この条約は、批准されなければならない。批准書は、国際連合事務総長に寄託するものとする。

第十七条

この条約は、第十五条に規定するいずれかの種類に属する国の加入のため、開放しておく。加入書は、国際連合事務総長に寄託するものとする。

第十八条

この条約は、二十二番目の批准書又は加入書が国際連合事務総長に寄託された日の後三十日目の日に効力を生ずる。

この条約は、二十二番目の批准書又は加入書が寄託された後にこの条約を批准し又はこれに加入する国については、その国がその批准書又は加入書を寄託した後三十日目の日に効力を生ずる。

第十九条

いずれの国も、署名、批准若しくは加入の時に、第六条、第七条、第九条、第十条、第十一条及び第十二条の規定を除くこの条約の規定について留保を行なうことができる。

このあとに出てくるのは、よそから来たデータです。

(* ===== verification/Prelude.v ===== *)
(** * SUSTemu, a RISC-V simulator: verification library

    SUSTemu (src/src, src/include) interprets RV64IM programs in three ways: a
    functional interpreter, a five-stage in-order pipeline and an out-of-order
    engine with register renaming.  All of them work on one simulated machine:
    registers and CSRs, physical memory behind a two-level cache with one
    private pair of first-level caches per core, and memory-mapped devices.  A
    monitor with an expression evaluator, watchpoints and traces drives the
    run.  This library models that C code in Rocq and proves what makes it
    correct.

    ** Conventions

    Words are [Z] with the wrap-around written out (Word.v); C arrays are lists
    read and written with [arr] and [upd]; structs are records; pointers are
    indices ([option Z]) into the array or heap they point into.  A C function
    is a Rocq function that passes the state it changes; where it can stop it
    returns [Res], whose errors are [Assertion] (an [assert] or [panic] that
    fires) and [Undefined] (behaviour the C standard leaves undefined).
    Uninitialised variables and everything the host supplies are arguments: the
    stack contents of [IR_Inst ir] ([junk], [stack_ir]), the clock, the window
    events, the disassembler's text, the files, the lines that [readline]
    returns.  [malloc] is assumed to succeed.

    ** Files and sources

    - Prelude, Word: outcomes, arrays, tactics and hints; general/utils.h.
    - State, Pmp, Csr: simulator/state.c; cpu/csr.c.
    - Cache, CacheSet, CacheSpec, CacheRefine, Coherence: memory/cache.c and
      prefetch.c.  The caches are proved against the class [BlockStoreLaws] of
      a memory of 64-byte blocks, which Mem.v instantiates with the bus.
    - Mmio, Mem: memory/mmio.c, device/serial.c, timer.c, keyboard.c, gpu.c;
      memory/pmem.c.  [Bus] is memory, devices, CSR file and run state.
    - Vmem, VmemSpec: memory/vmem.c.  [Mach] is the machine: bus, heap of
      caches, cache pointers, registers, counters, call trace.
    - Decode, Ir, InstTable, IrSpec: cpu/decode.c, ir.c, inst_table.inc.
    - Ringbuf, Ftrace, Elf, ElfSpec, ElfWrite: monitor/ringbuf.c, elftl.c.
    - Exec, Isa, Image: reg.c and the instruction step of exec.c; the abstract
      hart; simulator/img.c.
    - Bpred, Pipeline, PipeFlow: bpred.c, bpred2.c; pipeline.c.
    - Ring, Ooo, Renamer, OooStages, OooRename, OooIssue, OooStore: ooo.c.
      [Ooo] is the model, the others its invariants.
    - Regex, Expr, ExprSpec, ExprLex, Watchpoint: monitor/expr.c, watchpoint.c.
    - Stdio, Mtrace, Sdb, SdbSpec: the library conversions the monitor uses;
      monitor/mtrace.c; monitor/sdb.c.
    - Core, Dual, ExecLoop, Engines, ExecSpec, ExecDual, DualBoot: cpu/core.c;
      the loops of cpu/exec.c; the start-up of main.c.
    - Main: main.c and general/log.c.
    - GuestMem, Kstring, Kstdio, Kstdlib: the guest's C library, am/klib/src/string.c,
      stdio.c, stdlib.c, written against the class [GuestMemory] with the laws
      [GuestLaws] (plain memory) and [SerialLaws] (the console); the bus is an
      instance of all three.
    - Am: the guest's drivers, am/am/src/platform/nemu, over the devices of Mmio.
    - OrderMachine, Peterson, PetersonLive, PetersonTso:
      labs/order_lab/Q3/peterson.c.  The machine has two harts with (TSO) or
      without (SC) store buffers and runs a program point at a time under a
      schedule; a program is the function from program points to instructions
      that the C text defines.
    - Nes, NesCpu, NesRender: litenes/src, the NES emulator that runs as a guest:
      memory map, PPU registers, mapper and joystick; the 6502; the renderer,
      the frame and the loader.  Its globals are the record [Nes] and its
      functions computations [nesM].  NesSafe, NesAlu, NesStack, NesScroll,
      NesPort and NesBoot are what is proved of them.

    ** What is proved

    - The whole program: [main_runs_default] follows [main] from the options to
      the exit status on the built-in image; [main_needs_elf] is its behaviour
      without an ELF file, [parse_args_selects] the meaning of the options.
    - Refinement of the instruction set: [exec_simulates] relates [exec(n)] to
      [n] steps of the hart of Isa.v over a flat memory, with cache, decoder,
      trace and device service in between; [sdb_script_simulates] lifts it to
      debugger sessions; [alu_conforms], [decode_implements_table] and
      [exec_inst_invariant] are its parts.
    - Two cores: [dual_cores_simulate] for every schedule and
      [exec_dual_simulates] for the loop of [exec]; [coherence],
      [cache_refines_flat] and [vmem_flat] are the memory system's parts;
      [core_engines_invariant] keeps the engines of all cores well formed.
    - In-order pipeline: [pipeline_flow] follows every instruction through a
      clock; [forwarding_correct] for its operands, exact lengths of stalls.
    - Out-of-order engine: renaming refines an abstract renamer, flushes are
      precise, masks are exact, issue is oldest first, the store buffer is
      invisible to its core, forwarded loads see the older stores.
    - Privilege, PMP, devices, predictors: access control, first match, FIFO
      queues, bounded counters.
    - Monitor: expressions evaluate to the meaning of their syntax tree,
      watchpoint lists partition the pool, ELF symbol tables are well typed and
      survive a round trip, looking never disturbs the program.
    - Guest side: the library's word-wise copies are the byte-wise ones
      ([memmove_correct]), [printf_renders] says what reaches the console,
      [heap_blocks_disjoint] is the allocator's safety, [atoi_int2str] a round
      trip; [key_press_reaches_guest], [picture_reaches_screen] and [guest_clock]
      follow an event from the simulator's device to the guest's driver or back.
    - Shared memory programs: under sequential consistency, or under TSO
      with its fences, Peterson's lock excludes under every interleaving
      ([peterson_mutex]), and under every weakly fair schedule the lab ends with
      the right count and report ([peterson_terminates], proved against the class
      [FairTermination] of measures that a fair scheduler brings down); without
      fences it fails under TSO in every iteration, and any number of updates
      up to one per iteration can be lost ([peterson_unfenced]).
    - LiteNES: no program makes the emulated CPU leave an array or its loop
      ([cpu_run_returns]); its arithmetic is the 6502's ([alu_6502],
      [rmw_6502]); calls and interrupts come back ([subroutine_returns],
      [interrupt_returns]); the background is the scrolled picture
      ([scanline_scrolls]); a cartridge is loaded and started ([rom_boots]); what
      games see of joystick and video memory ([joystick_poll], [vram_port]).
    - Error behaviour: [srai_decoded_as_srli], [print_mtrace_ignores_range],
      [malloc_outside_contract], [guest_clock] and the further departures proved
      beside the model they belong to.

    ** Fuel and bounds

    Loops bounded by an argument or an array are structural.  [exec] for the
    engines and the dual loop takes fuel; [exec_dual_simulates] gives the amount
    that is enough, and the functional mode needs none.  Walks along linked
    lists (watchpoints) carry one more step than the pool has elements and are
    proved to end before it runs out.  [DEPTH_LIMIT] is the code's own limit.
    Printed numbers have at most twenty digits.  Loops over guest strings take a
    [limit]; the theorems hold for strings shorter than it, whatever it is.
    [cpu_run] of LiteNES takes fuel, of which 65536 * (cycles / 3 + 1) rounds are
    enough: instructions without cycles cannot fill the address space.

    ** Not modelled

    The text of the statistics reports (floating point); the LLVM disassembler,
    SDL, readline and regcomp/regexec, which are parameters or, for the regular
    expressions, their leftmost-longest semantics; device/flash.c, which the
    configuration leaves out; the host's [malloc] failing.  Of the
    guest side: am/ for other machines and its trap entry (assembly), int64.c
    (vendored from LLVM); the frame pacing and messages of litenes/src/fce.c and
    its ROM image; the other labs and test/, which are benchmarks and tests that
    run on the simulator. *)

From stdpp Require Export base option list numbers gmap strings.
From Stdlib Require Export ZArith Lia ZifyBool.
(* ===== verification/Pmp.v ===== *)
(** * Physical memory protection (src/cpu/csr.c)

    The eight PMP entries, the counter of switched-on entries that
    [set_pmpcfg] maintains, and [pmp_check].  The counter is an optimisation:
    [pmp_check] returns early when it is zero.  The theorems show that the
    counter is the number of entries that are on, that the early return never
    changes the answer, and what the answer is. *)

From S2P Require Import Prelude Word State.

(** ** Constants (include/cpu/csr.h) *)

Definition PMP_NUMBER_IN_SUSTEMU : nat := 8.
Definition PMP_R : Z := 0x01.
Definition PMP_W : Z := 0x02.
Definition PMP_X : Z := 0x04.
Definition PMP_A : Z := 0x18.
Definition PMP_L : Z := 0x80.
Definition PMP_A_OFF : Z := 0x00.
Definition PMP_A_TOR : Z := 0x08.
Definition PMP_A_NA4 : Z := 0x10.
Definition PMP_A_NAPOT : Z := 0x18.

(** Privilege levels: the [enum { USER, SUPERVISOR, PADDING, MACHINE }]. *)
Definition USER : Z := 0.
Definition SUPERVISOR : Z := 1.
Definition MACHINE : Z := 3.

Record Pmp := mkPmp {
  pmpcfg : list Z;       (** [uint8_t pmpcfg[8]] *)
  pmpaddr : list Z;      (** [word_t pmpaddr[8]] *)
  pmp_on_count : Z;      (** [uint8_t] *)
}.

Definition pmp_init : Pmp :=
  {| pmpcfg := replicate PMP_NUMBER_IN_SUSTEMU 0;
     pmpaddr := replicate PMP_NUMBER_IN_SUSTEMU 0;
     pmp_on_count := 0 |}.

(** ** Configuration *)

Definition cfg_on (cfg : Z) : bool := negb (Z.land cfg PMP_A =? PMP_A_OFF).

(** [is_pmp_on(pmp_id)] indexes [pmpcfg], which has eight entries. *)
Definition is_pmp_on (p : Pmp) (pmp_id : Z) : Res bool :=
  if in_range (pmpcfg p) pmp_id then Ok (cfg_on (arr (pmpcfg p) pmp_id)) else Err Undefined.

Definition set_pmpcfg (id data : Z) (p : Pmp) : Res Pmp :=
  old_on ← is_pmp_on p id;
  let p := {| p with pmpcfg := upd (pmpcfg p) id data |} in
  new_on ← is_pmp_on p id;
  Ok (if old_on && negb new_on
      then {| p with pmp_on_count := (pmp_on_count p - 1) mod 256 |}
      else if negb old_on && new_on
      then {| p with pmp_on_count := (pmp_on_count p + 1) mod 256 |}
      else p).

(** [for(int i=0; i<8; i++) set_pmpcfg(i + base, (data >> (i*8)) & 0xFF)] *)
Definition set_pmpcfg_all (base data : Z) (p : Pmp) : Res Pmp :=
  for_each (seqZ_from 0 8)
    (fun i => set_pmpcfg (i + base) (Z.land (Z.shiftr data (i * 8)) 0xff)) p.

(** [for(int i=0; i<8; i++) val |= ((uint64_t)pmpcfg[i] << (i*8))] *)
Definition read_pmpcfg_all (p : Pmp) : Z :=
  foldl (fun val i => Z.lor val (Z.shiftl (arr (pmpcfg p) i) (i * 8))) 0 (seqZ_from 0 8).

Arguments set_pmpcfg_all : simpl never.
Arguments read_pmpcfg_all : simpl never.

(** ** Address ranges *)

(** [while (mask & 1) { mask >>= 1; size <<= 1; }] on [uint64_t]: every turn
    shifts one bit out of [mask], so 64 turns exhaust it. *)
Fixpoint napot_loop (fuel : nat) (mask size : Z) : Z :=
  match fuel with
  | O => size
  | S fuel =>
      if Z.odd mask then napot_loop fuel (Z.shiftr mask 1) (wrap64 (Z.shiftl size 1)) else size
  end.
(** The [switch] of [read_csr]; a number without a case ends in [Assert(0)]. *)
Definition read_csr_switch (no : Z) (cf : CsrFile) (env : CsrEnv) : Res Z :=
  let c := csr cf in
  if no =? MEPC then Ok (mepc c)
  else if no =? MCAUSE then Ok (mcause c)
  else if no =? MTVEC then Ok (mtvec c)
  else if no =? MSTATUS then Ok (mstatus c)
  else if no =? MHARTID then Ok (wrap64 (env_hartid env))
  else if no =? MTVAL then Ok (mtval c)
  else if no =? MIP then Ok (mip c)
  else if no =? MIE then Ok (mie c)
  else if no =? MIDELEG then Ok (mideleg c)
  else if no =? MEDELEG then Ok (medeleg c)
  else if no =? MISA then Ok 0x8000000000001100
  else if no =? MSCRATCH then Ok (mscratch c)
  else if no =? SSTATUS then Ok (sstatus c)
  else if no =? SIE then Ok (sie c)
  else if no =? STVEC then Ok (stvec c)
  else if no =? SSCRATCH then Ok (sscratch c)
  else if no =? SEPC then Ok (sepc c)
  else if no =? SCAUSE then Ok (scause c)
  else if no =? STVAL then Ok (stval c)
  else if no =? SIP then Ok (sip c)
  else if no =? PMPCFG0 then Ok (read_pmpcfg_all (pmp cf))
  else if no =? PMPADDR0 then Ok (arr (pmpaddr (pmp cf)) 0)
  else if no =? PMPADDR2 then Ok (arr (pmpaddr (pmp cf)) 1)
  else if no =? CYCLE then Ok (env_cycles env)
  else if no =? INSTRET then Ok (env_instret env)
  else if no =? L1D_HITS then Ok (stat_hits (env_l1d env))
  else if no =? L1D_MISSES then Ok (stat_misses (env_l1d env))
  else if no =? L1I_HITS then Ok (stat_hits (env_l1i env))
  else if no =? L1I_MISSES then Ok (stat_misses (env_l1i env))
  else if no =? L2_HITS then Ok (stat_hits (env_l2 env))
  else if no =? L2_MISSES then Ok (stat_misses (env_l2 env))
  else Err Assertion.

Definition read_csr (no : Z) (cf : CsrFile) (env : CsrEnv) (s : Sim) : Res (Z * Sim) :=
  let '(ok, s) := priv_check cf no false s in
  if ok then v ← read_csr_switch no cf env; Ok (v, s) else Ok (0xbadbeef, s).

(** ** Well-formedness

    Every register holds a word, the PMP arrays are well formed, the privilege
    level is one of the four encodings, and the two [mstatus] bits that
    [mret_priv_transfer] reads are clear.  The last conjunct holds from reset
    and is preserved by every operation: [set_csr] has no case for [MSTATUS],
    and [exception_priv_transfer] stores the level two bits further down. *)

Definition csr_fields (c : CSR) : list Z :=
  [ mstatus c; mepc c; mcause c; mtvec c; mideleg c; medeleg c; mie c; mip c; mtval c;
    misa c; mscratch c; sstatus c; sepc c; scause c; sie c; sip c; stval c; stvec c;
    satp c; sscratch c ].

Record csr_wf (cf : CsrFile) : Prop := {
  csr_wf_fields : Forall is_word (csr_fields (csr cf));
  csr_wf_priv : 0 <= priv_level cf <= MACHINE;
  csr_wf_pmp : pmp_wf (pmp cf);
  csr_wf_mpp : Z.land (mstatus (csr cf)) 0x18000 = 0;
}.

Lemma csrfile_init_wf : csr_wf csrfile_init.
Proof.
  split; [| by unfold csrfile_init, MACHINE; cbn | apply pmp_init_wf | done].
  repeat constructor; apply is_word_0.
Qed.

Lemma mstatus_word cf : csr_wf cf -> is_word (mstatus (csr cf)).
Proof. intros [H _ _ _]. by apply Forall_cons in H as [? _]. Qed.

(** Splitting and rebuilding the register conjunct. *)
Ltac csr_fields_solve :=
  match goal with
  | H : Forall is_word (csr_fields _) |- Forall is_word (csr_fields _) =>
      unfold csr_fields in *; cbn in *;
      repeat match goal with
      | H : Forall _ (_ :: _) |- _ => apply Forall_cons_1 in H as [? H]
      end; repeat apply Forall_cons_2; assumption
  end.

Lemma set_pmpaddr_wf i data p : pmp_wf p -> is_word data -> pmp_wf (set_pmpaddr i data p).
Proof.
  intros [? ? ? ? ?] Hd. split; cbn; rewrite ?length_upd; try done. by apply Forall_upd.
Qed.

#[export] Hint Resolve set_pmpaddr_wf : emu.

(** The PMP loop of [PMPCFG2] leaves the array at its first step. *)
Lemma set_pmpcfg_all_8 data p : pmp_wf p -> set_pmpcfg_all 8 data p = Err Undefined.
Proof.
  intros [Hc _ _ _ _].
  assert (E : forall d, set_pmpcfg (0 + 8) d p = Err Undefined).
  { intros d. unfold set_pmpcfg, is_pmp_on, in_range. by rewrite Hc. }
  unfold set_pmpcfg_all. cbn [seqZ_from for_each]. by rewrite E.
Qed.

Lemma set_csr_switch_wf no data cf cf' : csr_wf cf -> is_word data ->
  set_csr_switch no data cf = Ok cf' ->
  csr_wf cf' /\ priv_level cf' = priv_level cf.
Proof.
  intros Hwf Hd. pose proof Hwf as [Hf Hp Hpmp Hm].
  destruct (set_pmpcfg_all_spec data (pmp cf) Hpmp) as (p0 & E0 & Hp0 & _ & _).
  unfold set_csr_switch. cbv zeta. rewrite E0, set_pmpcfg_all_8 by done.
  repeat (case_if; [clear E; intros H; inv_res;
    (split; [split; cbn; auto with emu; csr_fields_solve | done]) |]).
  intros H; inv_res. done.
Qed.

(** ** Access control *)

Lemma priv_check_rows_spec rows priv no (w : bool) s :
  match List.find (fun r => no =? row_id r) rows with
  | None => priv_check_rows rows priv no w s = (false, s)
  | Some r =>
      if (row_level r <=? priv) && (if w then row_write r else row_read r)
      then priv_check_rows rows priv no w s = (true, s)
      else priv_check_rows rows priv no w s = (false, abort_bad s)
  end.
Proof.
  induction rows as [|r rows IH]; cbn; [done |].
  destruct (no =? row_id r) eqn:E; [| exact IH].
  destruct (Z.ltb_spec priv (row_level r)), (Z.leb_spec (row_level r) priv); try lia; cbn; [done |].
  by destruct w, (row_read r), (row_write r).
Qed.

(** The row that governs a register number, and what it grants. *)
Definition csr_row_of (no : Z) : option csr_row := List.find (fun r => no =? row_id r) csr_table.

Definition csr_grants (cf : CsrFile) (no : Z) (w : bool) : bool :=
  match csr_row_of no with
  | None => false
  | Some r => (row_level r <=? priv_level cf) && (if w then row_write r else row_read r)
  end.

Lemma priv_check_granted cf no w s : csr_grants cf no w = true -> priv_check cf no w s = (true, s).
Proof.
  unfold csr_grants, csr_row_of, priv_check.
  pose proof (priv_check_rows_spec csr_table (priv_level cf) no w s) as H.
  destruct (List.find _ csr_table); [| done]. intros E. by rewrite E in H.
Qed.

Lemma priv_check_refused cf no w s : csr_grants cf no w = false ->
  priv_check cf no w s = (false, if csr_row_of no is Some _ then abort_bad s else s).
Proof.
  unfold csr_grants, csr_row_of, priv_check.
  pose proof (priv_check_rows_spec csr_table (priv_level cf) no w s) as H.
  destruct (List.find _ csr_table); [| done]. intros E. by rewrite E in H.
Qed.

(** C36. Access control of the CSR file.  A read or a write takes effect only
    if the table has a row for the number, the hart's level reaches the row's
    level and the row grants the direction; then the run state is untouched.
    Otherwise the file is unchanged, a read yields [0xbadbeef], and the run is
    aborted and marked bad, unless the number has no row at all, in which case
    nothing happens. *)
Theorem csr_access_control no data cf env s :
  (csr_grants cf no true = true ->
     set_csr no data cf s = (cf' ← set_csr_switch no data cf; Ok (cf', s))) /\
  (csr_grants cf no false = true ->
     read_csr no cf env s = (v ← read_csr_switch no cf env; Ok (v, s))) /\
  (csr_grants cf no true = false ->
     set_csr no data cf s = Ok (cf, if csr_row_of no is Some _ then abort_bad s else s)) /\
  (csr_grants cf no false = false ->
     read_csr no cf env s = Ok (0xbadbeef, if csr_row_of no is Some _ then abort_bad s else s)).
Proof.
  unfold set_csr, read_csr. split; [| split; [| split]]; intros H.
  - by rewrite (priv_check_granted _ _ _ _ H).
  - by rewrite (priv_check_granted _ _ _ _ H).
  - by rewrite (priv_check_refused _ _ _ _ H).
  - by rewrite (priv_check_refused _ _ _ _ H).
Qed.

Lemma csr_access_control_witness :
  let user := mkCsrFile csr_zero USER pmp_init in
  let env := mkCsrEnv 0 7 0 None None None in
  set_csr MEPC 0x80000004 user sim_init = Ok (user, abort_bad sim_init) /\
  read_csr CYCLE user env sim_init = Ok (7, sim_init) /\
  set_csr 0x123 5 csrfile_init sim_init = Ok (csrfile_init, sim_init).
Proof.
  cbv zeta. split; [| split].
  - apply (csr_access_control MEPC 0x80000004 _ (mkCsrEnv 0 7 0 None None None)). reflexivity.
  - apply (csr_access_control CYCLE 0). reflexivity.
  - apply (csr_access_control 0x123 5 csrfile_init (mkCsrEnv 0 7 0 None None None)). reflexivity.
Defined.

Lemma set_csr_inv no data cf s cf' s' : set_csr no data cf s = Ok (cf', s') ->
  (csr_grants cf no true = true /\ set_csr_switch no data cf = Ok cf' /\ s' = s) \/
  (csr_grants cf no true = false /\ cf' = cf /\ sim_le s s').
Proof.
  intros H. unfold set_csr in H. destruct (csr_grants cf no true) eqn:G.
  - rewrite (priv_check_granted _ _ _ _ G) in H. inv_res. auto.
  - rewrite (priv_check_refused _ _ _ _ G) in H. inv_res. right. repeat split.
    destruct (csr_row_of no); auto with emu. reflexivity.
Qed.

Lemma set_csr_wf no data cf s cf' s' : csr_wf cf -> is_word data ->
  set_csr no data cf s = Ok (cf', s') -> csr_wf cf' /\ priv_level cf' = priv_level cf.
Proof.
  intros Hwf Hd [(_ & H & _) | (_ & -> & _)]%set_csr_inv; [| done].
  by eapply set_csr_switch_wf.
Qed.

(** [set_csr] stops only at [PMPCFG2], whose loop leaves [pmpcfg]. *)
Lemma set_csr_total no data cf s : csr_wf cf -> no <> PMPCFG2 ->
  exists cf' s', set_csr no data cf s = Ok (cf', s').
Proof.
  intros Hwf Hne. unfold set_csr. destruct (priv_check cf no true s) as [[] s1]; [| eauto].
  destruct (set_pmpcfg_all_spec data (pmp cf) (csr_wf_pmp _ Hwf)) as (p & E & _).
  unfold set_csr_switch. rewrite E. cbv zeta.
  repeat (case_if; [cbn; eauto; zify_bool; done |]). cbn. eauto.
Qed.

(** ** Reading back *)

(** The registers that have a case in both switches. *)
Definition csr_rw : list Z :=
  [ MEPC; MCAUSE; MTVEC; MTVAL; MIP; MIE; MIDELEG; MEDELEG; MSCRATCH; SSTATUS; SIE; STVEC;
    SSCRATCH; STVAL; SIP; PMPCFG0; PMPADDR0; PMPADDR2 ].

Lemma if_eqb_congr {A} (x k : Z) (a a' b b' : A) : (x = k -> a = a') -> b = b' ->
  (if x =? k then a else b) = (if x =? k then a' else b').
Proof. intros Ha Hb. destruct (Z.eqb_spec x k); auto. Qed.

Section ReadBack.
Context (no data : Z) (cf : CsrFile) (env : CsrEnv).
Context (Hwf : csr_wf cf) (Hd : is_word data).

Lemma pmpaddr_index i : 0 <= i < 8 -> 0 <= i < Z.of_nat (length (pmpaddr (pmp cf))).
Proof using Hwf. rewrite (pmp_wf_addr _ (csr_wf_pmp _ Hwf)). done. Qed.

(** The written register reads back the written word. *)
Lemma read_switch_same cf' : no ∈ csr_rw -> set_csr_switch no data cf = Ok cf' ->
  read_csr_switch no cf' env = Ok data.
Proof using Hwf Hd.
  intros Hin H. unfold csr_rw in Hin.
  repeat (apply elem_of_cons in Hin as [Hin | Hin]; [subst no; cbn in H |]);
    try (inv_res; done).
  - inv_res. cbn. f_equal. eapply read_set_pmpcfg_all; [apply Hwf | done | eassumption].
  - inv_res. cbn. f_equal. apply arr_upd_eq. by apply pmpaddr_index.
  - inv_res. cbn. f_equal. apply arr_upd_eq. by apply pmpaddr_index.
  - by apply elem_of_nil in Hin.
Qed.

(** Every other register keeps its value. *)
Lemma read_switch_other cf' no' : no' <> no -> set_csr_switch no data cf = Ok cf' ->
  read_csr_switch no' cf' env = read_csr_switch no' cf env.
Proof using Hwf.
  intros Hne H. unfold set_csr_switch in H. cbv zeta in H.
  rewrite set_pmpcfg_all_8 in H by apply Hwf.
  destruct (set_pmpcfg_all_spec data (pmp cf) (csr_wf_pmp _ Hwf)) as (p & E & _ & Ha & _).
  rewrite E in H. cbn in H.
  repeat match type of H with
  | (if ?x =? ?k then _ else _) = _ =>
      let e := fresh in
      destruct (Z.eqb_spec x k) as [e | e];
      [first [discriminate H | injection H as <-] | clear e]
  end; [.. | injection H as <-; reflexivity].
  all: unfold read_csr_switch; cbn [csr pmp upd_csr upd_pmp
    mstatus mepc mcause mtvec mideleg medeleg mie mip mtval misa mscratch sstatus sepc scause
    sie sip stval stvec satp sscratch set_pmpaddr pmpaddr pmpcfg].
  all: repeat (apply if_eqb_congr; [first [intros _; reflexivity | intros ?; congruence
    | intros _; rewrite ?Ha, ?arr_upd_ne by done; reflexivity] |]); reflexivity.
Qed.
End ReadBack.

1の規定に従つて留保を行なういずれの締約国も、国際連合事務総長にあてた通告を行なうことにより、いつでも当該留保を撤回することができる。

第二十条

この条約が効力を生じた日から五年の期間を経過した後は、いずれの締約国も、国際連合事務総長にあてた書面による通告により、いつでもこの条約の改正のための要請を行なうことができる。

国際連合の総会は、1の要請に関連して執るべき措置がある場合には、その措置について決定を行なうものとする。

第二十一条

国際連合事務総長は、国際連合のすべての加盟国その他第十五条に規定する国に次の事項を通報する。

(a) 第十五条、第十六条及び第十七条の規定に従つて行なわれるこの条約の署名及び批准書又は加入書の寄託

(b) 第十八条の規定に従つてこの条約が効力を生ずる日

(c) 第二十条の規定に従つて行なわれる改正の要請

(d) 第十九条の規定に従つて行なわれるこの条約に対する留保

第二十二条

この条約は、中国語、英語、フランス語、ロシア語及びスペイン語の本文をひとしく正文とし、その原本は、国際連合事務総長に寄託するものとし、同事務総長は、第十五条に規定するすべての国にその認証謄本を送付する。

以上の証拠として、下名の全権委員は、このためそれぞれの政府から正当に委任を受け、この条約に署名した。

千九百五十八年四月二十九日にジュネーヴで作成した。